Farmers can apply either as year-round or seasonal employers.

The four-page application form came out April 2 and forms were revised twice. “It’s not huge, but a lot of accounting-related (payroll) documents have to be attached to it,” he said. It involves income tax records that the government already received.

The program is a forgivable loan. Businesses don’t have to pay it back if they meet certain requirements.

“It requires that they spend the money within an eight-week period after they’re funded. And 75% of it has to be spent on payroll. The other 25% you have the option to spend it on payroll or you can spend it on rent, utilities, and interest on mortgage debt," Giddings said.

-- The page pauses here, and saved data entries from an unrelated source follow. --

Lemma relinked_chain k evs evs' l :
  relinked k evs evs' -> (forall a, a ∈ l -> a ∉ k) -> chain evs l -> chain evs' l.
Proof. intros R D. apply chain_ext. intros a Ha. eapply relinked_nxt; [done|auto]. Qed.

(** Inserting [x] after [a]; [g] is the event after [a], or anything if there is none. *)
Lemma chain_put evs l1 a l2 x g ea ex :
  chain evs (l1 ++ a :: l2) -> NoDup (l1 ++ a :: l2) -> x ∉ l1 ++ a :: l2 ->
  evs !! a = Some ea -> evs !! x = Some ex -> (forall b, head l2 = Some b -> g = b) ->
  chain (<[x := set_ev_next g ex]> (<[a := set_ev_next x ea]> evs)) (l1 ++ a :: x :: l2).
Proof.
  intros H N X Ea Ex G. assert (x <> a) by set_solver. destruct l2 as [|b l2].
  - apply chain_set_last with (a := x); [apply chain_snoc; try done| |by rewrite last_app_cons].
    + change [a; x] with ([a] ++ [x]). rewrite app_assoc. apply NoDup_app.
      split; [done|]. split; [set_solver|apply NoDup_singleton].
    + change [a; x] with ([a] ++ [x]). rewrite app_assoc. apply NoDup_app.
      split; [done|]. split; [set_solver|apply NoDup_singleton].
  - rewrite (G b eq_refl), insert_insert_ne by done. by apply chain_insert.
Qed.

(** Joining two chains, the second one built after the first one was linked to it. *)
Lemma chain_join k evs evs' l1 l2 a b e :
  chain evs l1 -> NoDup l1 -> last l1 = Some a -> evs !! a = Some e ->
  relinked k (<[a := set_ev_next b e]> evs) evs' -> (forall c, c ∈ l1 -> c ∉ k) ->
  chain evs' l2 -> head l2 = Some b -> chain evs' (l1 ++ l2).
Proof.
  intros H N La E R D H2 Hb. apply chain_app. split; [|split; [done|]].
  - eapply relinked_chain; [exact R|done|]. by apply chain_set_last.
  - intros c d Hc Hd. simplify_eq. rewrite (relinked_nxt _ _ _ a R).
    + by rewrite nxt_insert_eq.
    + apply D. by apply last_Some_elem_of.
Qed.

Lemma list_last_default (l : list Z) d : List.last l d = default d (last l).
Proof.
  induction l as [|a l IH]; [done|]. rewrite last_cons. simpl. destruct l as [|b l]; [done|].
  rewrite IH. destruct (last (b :: l)) eqn:E; [done|]. by apply last_None in E.
Qed.

Section llist.
Context (m : et_mem) (s : Z) (ps : et_station) (li lo : et_list) (fx : et_fix).
Abbreviation V := (lview m s ps).
Abbreviation nocrash := (fun _ : et_mem => True).

Lemma wp_ld_ev0 li' evs p e (Q : et_event -> et_mem -> Prop) :
  evs !! p = Some e -> Q e (V li' lo fx evs) -> wp (ld_ev 0 p) Q nocrash (V li' lo fx evs).
Proof. intros E H. eapply wp_ld_ev; [by rewrite Z.sub_0_r|done]. Qed.

Lemma wp_str_ev0 li' evs p e f (Q : unit -> et_mem -> Prop) :
  evs !! p = Some e -> Q tt (V li' lo fx (<[p := f e]> evs)) ->
  wp (str_ev 0 p f) Q nocrash (V li' lo fx evs).
Proof. intros E H. eapply wp_str_ev; rewrite ?Z.sub_0_r; done. Qed.

Lemma wp_link_loop li' pes : forall a evs (Q : unit -> et_mem -> Prop),
  NoDup (a :: pes) -> (forall x, x ∈ a :: pes -> is_Some (evs !! x)) ->
  (forall evs', relinked (a :: pes) evs evs' -> chain evs' (a :: pes) -> Q tt (V li' lo fx evs')) ->
  wp (link_loop a pes) Q nocrash (V li' lo fx evs).
Proof.
  induction pes as [|b pes IH]; intros a evs Q N Va HQ; cbn [link_loop].
  { wstep. apply HQ; [apply relinked_refl|]. apply chain_singleton, Va. set_solver. }
  destruct (Va a) as [ea Ea]; [set_solver|].
  wstep. eapply wp_str_ev0; [done|]. pose proof (relinked_next (a :: b :: pes) _ _ _ b Ea ltac:(set_solver)) as R1.
  apply NoDup_cons in N as [Na N]. apply IH; [done| |].
  { intros x Hx. eapply relinked_valid; [exact R1|]. apply Va. set_solver. }
  intros evs' R2 Ch. apply HQ; [by eapply (relinked_trans (a :: b :: pes) (b :: pes)); [| |exact R1|exact R2]; set_solver|].
  split; [|split; [done|]].
  - rewrite (relinked_nxt _ _ _ _ R2) by done. by rewrite nxt_insert_eq.
  - rewrite (relinked_nxt _ _ _ _ R2) by done. by rewrite nxt_insert_eq.
Qed.

Lemma wp_find_lasthigh li' W : forall H evs lh pv hc (Q : Z * Z * Z -> et_mem -> Prop),
  chain evs (H ++ W) -> all_high (hi evs) H -> all_low (hi evs) W ->
  (forall a, head (H ++ W) = Some a -> pv = a) ->
  (forall pv', (forall a, head W = Some a -> pv' = a) ->
    Q (default lh (last H), pv', hc + Z.of_nat (length H)) (V li' lo fx evs)) ->
  wp (find_lasthigh (length (H ++ W)) lh pv hc) Q nocrash (V li' lo fx evs).
Proof.
  induction H as [|a H IH]; intros evs lh pv hc Q Ch Hh Hl Hd HQ.
  - specialize (HQ pv Hd). simpl in HQ. rewrite Z.add_0_r in HQ.
    destruct W as [|b W]; cbn [app length find_lasthigh]; [by wstep|].
    rewrite (Hd b eq_refl) in *. destruct (chain_in _ _ b Ch ltac:(set_solver)) as [e E].
    wstep. eapply wp_ld_ev0; [done|]. apply Forall_cons in Hl as [Hb _]. unfold hi in Hb.
    rewrite E in Hb. rewrite Hb. by wstep.
  - cbn [app length find_lasthigh] in *. rewrite (Hd a eq_refl) in *.
    destruct (chain_in _ _ a Ch ltac:(set_solver)) as [e E].
    wstep. eapply wp_ld_ev0; [done|]. apply Forall_cons in Hh as [Ha Hh]. unfold hi in Ha.
    rewrite E in Ha. rewrite Ha. destruct Ch as (_ & Ch & Nx). apply IH; try done.
    + intros b Hb. destruct (H ++ W); [done|]. simplify_eq/=. unfold nxt in Nx. rewrite E in Nx.
      by simplify_eq/=.
    + intros pv' Hpv. specialize (HQ pv' Hpv). cbn [length] in HQ.
      replace (hc + 1 + Z.of_nat (length H)) with (hc + Z.of_nat (S (length H))) by lia.
      destruct H as [|c H]; [done|]. simpl in *. by destruct (last (c :: H)) eqn:La; [|by apply last_None in La].
Qed.

Lemma wp_link_highs li' W g ls hs : forall l1 a evs (Q : Z * list Z -> et_mem -> Prop),
  chain evs (l1 ++ a :: W) -> NoDup (l1 ++ a :: W) -> NoDup hs ->
  (forall x, x ∈ hs -> x ∉ l1 ++ a :: W) ->
  (forall x, x ∈ hs ++ ls -> is_Some (evs !! x)) -> (forall b, head W = Some b -> g = b) ->
  all_high (hi evs) hs -> all_low (hi evs) ls ->
  (forall evs', relinked (l1 ++ a :: W ++ hs) evs evs' -> chain evs' (l1 ++ a :: hs ++ W) ->
    Q (default a (last hs), ls) (V li' lo fx evs')) ->
  wp (link_highs a g (hs ++ ls)) Q nocrash (V li' lo fx evs).
Proof.
  induction hs as [|b hs IH]; intros l1 a evs Q Ch N Nh D Va G Hh Hl HQ.
  - specialize (HQ evs (relinked_refl _ _) Ch). simpl in HQ. simpl.
    destruct ls as [|c ls]; cbn [link_highs]; [by wstep|].
    destruct (Va c) as [e E]; [set_solver|]. wstep. eapply wp_ld_ev0; [done|].
    apply Forall_cons in Hl as [Hc _]. unfold hi in Hc. rewrite E in Hc. rewrite Hc. simpl. by wstep.
  - cbn [app link_highs]. destruct (Va b) as [e E]; [set_solver|].
    wstep. eapply wp_ld_ev0; [done|]. apply Forall_cons in Hh as [Hb Hh].
    assert (Pb : (ev_priority e =? ET_HIGH) = true) by (unfold hi in Hb; by rewrite E in Hb).
    rewrite Pb. cbn [negb]. destruct (chain_in _ _ a Ch ltac:(set_solver)) as [ea Ea].
    assert (Nab : b <> a) by set_solver.
    wstep. eapply wp_str_ev0; [done|]. wstep. eapply wp_str_ev0; [by rewrite lookup_insert_ne|].
    set (evs1 := <[b := _]> _).
    assert (R1 : relinked [a; b] evs evs1).
    { apply (relinked_trans [a] [b] _ evs (<[a := set_ev_next b ea]> evs)); [set_solver|set_solver|..].
      - apply relinked_next; [done|set_solver].
      - apply relinked_next; [by rewrite lookup_insert_ne|set_solver]. }
    assert (Hext : forall x, hi evs1 x = hi evs x) by (intros x; eapply frame_hi, R1).
    apply NoDup_cons in Nh as [Nb Nh].
    replace (l1 ++ a :: W) with ((l1 ++ [a]) ++ W) in * by by rewrite <- app_assoc.
    apply (IH (l1 ++ [a]) b evs1).
    + replace ((l1 ++ [a]) ++ b :: W) with (l1 ++ a :: b :: W) by by rewrite <- app_assoc.
      rewrite <- app_assoc in Ch, N, D. apply chain_put; try done. apply D. set_solver.
    + apply NoDup_app in N as (N1 & N2 & N3). apply NoDup_app. split; [done|]. split.
      * intros x Hx. specialize (N2 x Hx). specialize (D b). set_solver.
      * apply NoDup_cons. split; [|done]. specialize (D b). set_solver.
    + done.
    + intros x Hx. specialize (D x). set_solver.
    + intros x Hx. eapply relinked_valid; [exact R1|]. apply Va. set_solver.
    + done.
    + eapply Forall_impl; [exact Hh|]. intros x. by rewrite Hext.
    + eapply Forall_impl; [exact Hl|]. intros x. by rewrite Hext.
    + intros evs' R2 Ch2.
      replace (l1 ++ a :: W ++ b :: hs) with ((l1 ++ [a]) ++ W ++ b :: hs) in HQ by by rewrite <- app_assoc.
      replace (l1 ++ a :: (b :: hs) ++ W) with ((l1 ++ [a]) ++ b :: hs ++ W) in HQ by by rewrite <- app_assoc.
      replace (default a (last (b :: hs))) with (default b (last hs)) in HQ
        by (rewrite last_cons; by destruct (last hs)).
      apply HQ; [|done]. eapply relinked_trans; [| |exact R1|exact R2]; set_solver.
Qed.
(** The counters at the end of a write. *)
Lemma wp_llist_count li' evs evs' (l pes k : list Z) num r (Q : Z -> et_mem -> Prop) :
  relinked k evs evs' -> walk evs' li' pes -> l_cnt li' = Z.of_nat (length l) ->
  num = Z.of_nat (length pes) - Z.of_nat (length l) ->
  Forall (fun a => owner evs a = Some ET_SYS) pes ->
  (forall li2, list_rep evs' li2 pes -> 
    li2 = set_l_cnt (l_cnt li' + num) (set_l_events_in (u64 (l_events_in li' + num)) li') ->
    Q r (V li2 lo fx evs')) ->
  wp (str_list (LIn s) (fun L => set_l_events_in (u64 (l_events_in L + num)) L) ;;;
      str_list (LIn s) (fun L => set_l_cnt (l_cnt L + num) L) ;;; ret r) Q nocrash (V li' lo fx evs').
Proof.
  intros R W Cn Hn O HQ. wstep. wstep; [done|]. wstep. wstep; [done|]. wstep. apply HQ; [|done].
  apply walk_list_rep; [by apply walk_list with li'|cbn; lia|].
  eapply Forall_impl; [exact O|]. intros a Ha. by rewrite (proj2 R).
Qed.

Giddings also helps clients organize those payroll records.

Four groups who can apply: 1) employers with fewer than 500 employees, 2) farmers, 3) nonprofit groups, including churches and 4) other nonprofits veterans associations that run businesses.

Farm specific

Farms are unique in that they have a lot of seasonal employees, and a lot of them are hired only in the fall for harvest-related operations.

“There are unique challenges in structuring your application. And there are special rules for seasonal employers. A lot of the farmers are going to want to look at ‘seasonal tests’ to see if they can get a better bang for their buck.”

Many farmers don’t have payroll in the first quarter of the year — January, February and March. “That’s part of the testing period, so they recognize that some businesses are going to be affected by that.”

The program looks at the farm’s average monthly payroll costs for the past 12 months. (Initially, the government was going to use calendar years, but eventually settled on the previous year — April to March, for example.) The loan (grant) is 2.5 times the average monthly payroll.

“Pretty substantial numbers for some farmers, in particular sugar beet growers," Giddings said. He said that in Minnesota alone he’s aware of some 500 beet growers with employees that would allow funding.

“The loan is unsecured and doesn’t require any guarantee,” Giddings said. “The interest rate if you don’t qualify for the forgiveness is 1% (annual rate). It’s very attractive terms all the way around in that regard.”

There are no loan guarantee payments paid to the SBA for the loan. Bank fees to originate the loan are also paid by the U.S. government.

No H-2A workers

No H-2A temporary agricultural workers will apply as part of the qualified payroll base. “You’ve got to make sure that you don’t include that in your application. If you did, you’ll probably be rejected. Or if you did, it’ll be over-funded, and you’ll have to repay the loan.”

Significantly, employers must maintain a similar amount of employees to what they historically did.

“In a lot of industries, that’s what it’s purpose is — to keep people employed. It’s less likely that we’ll have a change in employment in agriculture because of the coronavirus," Giddings said.

The testing date for whether farmers maintained employees is June 30, 2020.

“They may be looking at some issues of about — do we bring on some of our fall help earlier than what we expected, to qualify for the loan forgiveness. . . . We’ll let them know how it works," he said.

Farmers who are self-employed, with earnings from self-employment in the Schedule F or in a Schedule C on their tax forms, do qualify for this loan program.

“They’ll provide you with some assistance," Giddings said. “At this point we’re assisting people in filing applications with what we believe the rules to be.”

“Any farmer that has income from a partnership or a proprietorship — like on a Schedule F — they will qualify, even if they don’t have employees,” he said.

Many farmers that have corporations have W-2s that they pay to themselves. They are employees of the corporation.

“Those incomes are counted as part of the farmer’s qualifying costs,” Giddings said.